The husband drinks alcohol to have the strength to tell his wife everything he thinks about her. He says the worst possible things to her, but then he adds, that a little effort and a smiling face, and things could be just as before. In the end he calls her: "Come close to me. Let yourself go".

It was a no. 1 hit in France in 1960, a best-selling record in Belgium in 1960, and returned to the charts in 1962.

In Jean-Luc Godard's film A Woman Is a Woman, the song plays on a jukebox during a tense encounter between Anna Karina and Jean-Paul Belmondo.

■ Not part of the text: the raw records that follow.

(* ===== verification/Text.v ===== *)
(** * Operations on texts

    Operations of Rust's [str] beyond those of the prelude, on the UTF-8 bytes of
    a text, and facts about them. *)

From S2P Require Import Prelude Utf8 External.

(** ** Letter case *)

Fixpoint map_bytes (f : Z -> Z) (s : string) : string :=
  match s with
  | EmptyString => EmptyString
  | String a s => String (byte_of (f (byte_val a))) (map_bytes f s)
  end.

(** [to_ascii_lowercase] and [to_ascii_uppercase] *)
Definition to_ascii_lowercase (s : string) : string := map_bytes ascii_lowercase s.
Definition ascii_uppercase (c : Z) : Z := if in_range 97 122 c then c - 32 else c.
Definition to_ascii_uppercase (s : string) : string := map_bytes ascii_uppercase s.

Definition eq_ignore_ascii_case (a b : string) : bool :=
  bool_decide (to_ascii_lowercase a = to_ascii_lowercase b).

(** ** Parts *)

(** [s.contains(pattern)] *)
Fixpoint contains (pattern s : string) : bool :=
  String.prefix pattern s
  || match s with EmptyString => false | String _ s => contains pattern s end.

(** [s.replace(pattern, by)]: [skip] bytes of a match are still to be left out. *)
Fixpoint replace_from (pattern by_ : string) (skip : nat) (s : string) : string :=
  match s with
  | EmptyString => EmptyString
  | String a rest =>
      match skip with
      | S skip => replace_from pattern by_ skip rest
      | O => if String.prefix pattern s
             then by_ +:+ replace_from pattern by_ (String.length pattern - 1) rest
             else String a (replace_from pattern by_ O rest)
      end
  end.
Definition replace (pattern by_ s : string) : string := replace_from pattern by_ O s.

(** [s.trim()] *)
Fixpoint drop_while (p : Z -> bool) (cs : list Z) : list Z :=
  match cs with
  | c :: cs' => if p c then drop_while p cs' else cs
  | [] => []
  end.
Definition trim (s : string) : string :=
  utf8_encode (rev (drop_while is_whitespace (rev (drop_while is_whitespace (chars s))))).

(** The longest prefix of bytes that satisfy [p]. *)
Fixpoint take_while (p : ascii -> bool) (s : string) : string :=
  match s with
  | String a s => if p a then String a (take_while p s) else EmptyString
  | EmptyString => EmptyString
  end.

(** [str::strip_prefix] *)
Fixpoint strip_prefix (p s : string) : option string :=
  match p, s with
  | EmptyString, _ => Some s
  | String a p, String b s => if bool_decide (a = b) then strip_prefix p s else None
  | _, _ => None
  end.

(** [s.split_once_str(d)] *)
Fixpoint split_once_str (d s : string) : option (string * string) :=
  match strip_prefix d s with
  | Some t => Some (EmptyString, t)
  | None =>
      match s with
      | EmptyString => None
      | String a s => option_map (fun p => (String a p.1, p.2)) (split_once_str d s)
      end
  end.

(** [s.ends_with(suffix)] *)
Fixpoint ends_with (suffix s : string) : bool :=
  bool_decide (s = suffix) || match s with EmptyString => false | String _ s => ends_with suffix s end.

(** [str::rsplit_once]: around the last occurrence of [d] *)
Fixpoint rsplit_once (d s : string) : option (string * string) :=
  match s with
  | EmptyString => option_map (pair EmptyString) (strip_prefix d EmptyString)
  | String a s' =>
      match rsplit_once d s' with
      | Some (x, y) => Some (String a x, y)
      | None => option_map (pair EmptyString) (strip_prefix d s)
      end
  end.

(** ** Numbers *)

(** the value of decimal digits after those of [acc] *)
Fixpoint parse_digits (acc : Z) (s : string) : option Z :=
  match s with
  | EmptyString => Some acc
  | String a s =>
      if is_ascii_digit a then parse_digits (10 * acc + (byte_val a - 48)) s else None
  end.

Definition u32_max : Z := 2 ^ 32 - 1.

(** [s.parse::<u32>().ok()] *)
Definition parse_u32 (s : string) : option Z :=
  let digits := match s with
                | String a rest => if Ascii.eqb a "+" then rest else s
                | EmptyString => s
                end in
  if is_empty digits then None
  else match parse_digits 0 digits with
       | Some n => if n <=? u32_max then Some n else None
       | None => None
       end.

(** ** Facts *)

Lemma str_length_app s t : String.length (s +:+ t) = (String.length s + String.length t)%nat.
Proof. induction s as [|a s IH]; [by rewrite str_app_nil_l|]. rewrite str_app_cons. simpl. by rewrite IH. Qed.

Lemma strip_prefix_Some p s t : strip_prefix p s = Some t <-> s = p +:+ t.
Proof.
  revert s. induction p as [|a p IH]; intros s; simpl.
  - rewrite str_app_nil_l. split; congruence.
  - destruct s as [|b s]; [by split; [|rewrite str_app_cons]|].
    rewrite str_app_cons. case_bool_decide as Hab; [|by split; [|intros [= -> _]]].
    subst b. rewrite IH. split; [by intros ->|by intros [= ->]].
Qed.

(** The last occurrence: the delimiter does not occur again, whole or in part, in
    what follows. *)
Lemma rsplit_once_Some d s x y : rsplit_once d s = Some (x, y) -> s = x +:+ d +:+ y.
Proof.
  revert x. induction s as [|a s IH]; intros x; simpl.
  - destruct (strip_prefix _ _) as [t|] eqn:E; [|done]. simpl. intros [= <- <-].
    by apply strip_prefix_Some in E.
  - destruct (rsplit_once d s) as [[u v]|] eqn:E.
    + intros [= <- <-]. by rewrite str_app_cons, <- (IH _ eq_refl).
    + change (String a s) with (String a s). destruct (strip_prefix d (String a s)) as [t|] eqn:Es; [|done].
      simpl. intros [= <- <-]. by apply strip_prefix_Some in Es.
Qed.

Lemma split_once_str_Some d s x y : split_once_str d s = Some (x, y) -> s = x +:+ d +:+ y.
Proof.
  revert x. induction s as [|a s IH]; intros x; cbn [split_once_str].
  - destruct (strip_prefix _ _) as [t|] eqn:E; [|done]. intros [= <- <-]. by apply strip_prefix_Some in E.
  - destruct (strip_prefix _ _) as [t|] eqn:E.
    + intros [= <- <-]. apply strip_prefix_Some in E. by rewrite str_app_nil_l.
    + destruct (split_once_str d s) as [[u v]|]; [|done]. intros [= <- <-].
      rewrite (IH u eq_refl). by rewrite str_app_cons.
Qed.

Lemma rsplit_once_app d x y :
  rsplit_once d (x +:+ d +:+ y)
  = match rsplit_once d (d +:+ y) with
    | Some (u, v) => Some (x +:+ u, v)
    | None => None
    end.
Proof.
  induction x as [|a x IH].
  - rewrite !str_app_nil_l. by destruct (rsplit_once _ _) as [[]|].
  - rewrite str_app_cons. simpl. rewrite IH.
    destruct (rsplit_once d (d +:+ y)) as [[u v]|] eqn:E; [done|].
    exfalso. destruct d as [|b d].
    + rewrite str_app_nil_l in E. clear IH. induction y; simpl in E; [done|].
      by destruct (rsplit_once _ _) as [[]|].
    + rewrite str_app_cons in E. simpl in E. destruct (rsplit_once _ _) as [[]|]; [done|].
      rewrite bool_decide_true in E by done.
      by rewrite (proj2 (strip_prefix_Some d (d +:+ y) y)) in E.
Qed.

Lemma rsplit_once_absent c d s :
  no_byte c d = false -> no_byte c s = true -> rsplit_once d s = None.
Proof.
  intros Hd Hs. destruct (rsplit_once d s) as [[x y]|] eqn:E; [|done].
  apply rsplit_once_Some in E as ->. rewrite !no_byte_app, Hd, andb_comm in Hs. simpl in Hs. done.
Qed.

Lemma rsplit_once_cons d a s :
  rsplit_once d (String a s)
  = match rsplit_once d s with
    | Some (x, y) => Some (String a x, y)
    | None => option_map (pair EmptyString) (strip_prefix d (String a s))
    end.
Proof. done. Qed.

Lemma strip_prefix_cons a b p s :
  strip_prefix (String a p) (String b s) = if bool_decide (a = b) then strip_prefix p s else None.
Proof. done. Qed.

Lemma strip_suffix_Some c s t : strip_suffix c s = Some t -> s = t +:+ String c EmptyString.
Proof.
  revert t. induction s as [|a s IH]; intros t; simpl; [done|].
  destruct s as [|b s].
  - destruct (Ascii.eqb_spec a c) as [->|]; [by intros [= <-]|done].
  - destruct (strip_suffix c (String b s)) as [u|]; [|done]. intros [= <-].
    by rewrite str_app_cons, <- (IH u).
Qed.

Lemma split_not_nil c s : split c s <> [].
Proof.
  induction s as [|a s IH]; simpl; [done|]. destruct (Ascii.eqb a c); [done|]. by destruct (split c s).
Qed.

Lemma split_whole c s : no_byte c s = true -> split c s = [s].
Proof.
  unfold no_byte. induction s as [|a s IH]; simpl; [done|].
  destruct (Ascii.eqb a c); [done|]. intros H. by rewrite IH.
Qed.

Lemma split_app c s t : split c (s +:+ String c t) = split c s ++ split c t.
Proof.
  induction s as [|a s IH].
  - rewrite str_app_nil_l. simpl. by rewrite Ascii.eqb_refl.
  - rewrite str_app_cons. simpl. destruct (Ascii.eqb a c); [by rewrite IH|].
    rewrite IH. destruct (split c s) as [|x xs] eqn:E; [by destruct (split_not_nil c s)|done].
Qed.

Lemma parse_digits_app acc s t :
  parse_digits acc (s +:+ t)
  = match parse_digits acc s with Some n => parse_digits n t | None => None end.
Proof.
  revert acc. induction s as [|a s IH]; intros acc; autorewrite with str; simpl; [done|].
  destruct (is_ascii_digit a); [apply IH|done].
Qed.

(** The digits of [pretty]. *)
Lemma pretty_char_digit x :
  (x < 10)%N -> is_ascii_digit (pretty_N_char x) = true /\ digit_val (pretty_N_char x) = Z.of_N x.
Proof.
  intros Hx. destruct x as [|p]; [done|].
  do 4 (destruct p as [p|p|]; try done; try lia).
Qed.

Lemma pretty_N_go_digits x s :
  all_bytes is_ascii_digit s = true ->
  all_bytes is_ascii_digit (pretty_N_go x s) = true /\
  digits_value 0 (pretty_N_go x s) = digits_value (Z.of_N x) s.
Proof.
  revert s. induction (N.lt_wf_0 x) as [x _ IH]; intros s Hs.
  destruct (decide (x = 0%N)) as [->|Hx]; [by rewrite pretty_N_go_0|].
  rewrite pretty_N_go_step by lia.
  destruct (pretty_char_digit (x `mod` 10)) as [Hc Hv]; [by apply N.mod_lt|].
  destruct (IH (x `div` 10)%N) with (s := String (pretty_N_char (x `mod` 10)) s) as [Hd Hval].
  - apply N.div_lt; lia.
  - simpl. by rewrite Hc.
  - split; [done|]. rewrite Hval. cbn [digits_value]. rewrite Hv. f_equal.
    rewrite N2Z.inj_div, N2Z.inj_mod. euclid.
Qed.

Lemma pretty_digits z :
  0 <= z -> all_bytes is_ascii_digit (pretty z) = true /\ digits_value 0 (pretty z) = z.
Proof.
  intros Hz. destruct z as [|p|p]; [done| |lia].
  change (pretty (Z.pos p)) with (pretty (N.pos p)). unfold pretty, pretty_N.
  rewrite decide_False by done. by apply pretty_N_go_digits.
Qed.

Lemma parse_digits_value acc s :
  all_bytes is_ascii_digit s = true -> parse_digits acc s = Some (digits_value acc s).
Proof.
  revert acc. induction s as [|a s IH]; intros acc; simpl; [done|]. intros H. bools.
  match goal with H : is_ascii_digit a = true |- _ => rewrite H end. by apply IH.
Qed.

Lemma pretty_not_empty z : 0 <= z -> pretty z <> EmptyString.
Proof.
  intros Hz He. destruct (decide (z = 0)) as [->|Hn]; [done|].
  destruct (pretty_digits z Hz) as [_ Hv]. rewrite He in Hv. simpl in Hv. lia.
Qed.

(** A number is read back from its text. *)
Lemma parse_u32_pretty z : 0 <= z <= u32_max -> parse_u32 (pretty z) = Some z.
Proof.
  intros Hz. destruct (pretty_digits z) as [Hd Hv]; [lia|].
  pose proof (pretty_not_empty z ltac:(lia)) as Hne. unfold parse_u32.
  destruct (pretty z) as [|a s] eqn:E; [done|].
  assert (Ascii.eqb a "+" = false) as ->.
  { apply Ascii.eqb_neq. intros ->. by simpl in Hd. }
  cbn [is_empty]. rewrite parse_digits_value, Hv by done. by rewrite (proj2 (Z.leb_le _ _)) by lia.
Qed.

Lemma all_bytes_no_byte (p : ascii -> bool) c s :
  p c = false -> all_bytes p s = true -> no_byte c s = true.
Proof.
  intros Hc. apply all_bytes_impl. intros a Ha. destruct (Ascii.eqb_spec a c); [congruence|done].
Qed.

Lemma take_while_app p s t :
  all_bytes p s = true -> take_while p (s +:+ t) = s +:+ take_while p t.
Proof.
  induction s as [|a s IH]; simpl; intros H; [done|]. rewrite !str_app_cons. simpl. bools.
  match goal with H : p a = true |- _ => rewrite H end. by rewrite IH.
Qed.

In 1995 Aznavour recorded a version of "Tu t'laisses aller" in duet with Liza Minnelli (Paris — Palais des Congrès: Intégrale du spectacle).

==Adaptations==
- German: "Du läßt dich geh'n", written by Ernst Bader
- German: "Alkohol", a new interpretation of "Du läßt dich geh'n" (the German version of the song) by Abwärts
- English: "You've Let Yourself Go", written by Marcel Stellman
- English: "You've Let Yourself Go", adaptation by Fred Ebb for Liza with a Z (1972 NBC-TV)
- Dutch: "Mijn ideaal", written by Jip Feldman, song by Corry Brokken

==Cover versions==
- Annie Cordy
- Jacques Desrosiers (parody)
- Dieter Thomas Kuhn & Band (1998)
- Caetano Veloso á la Philarmonie, Paris, 28/08/2021.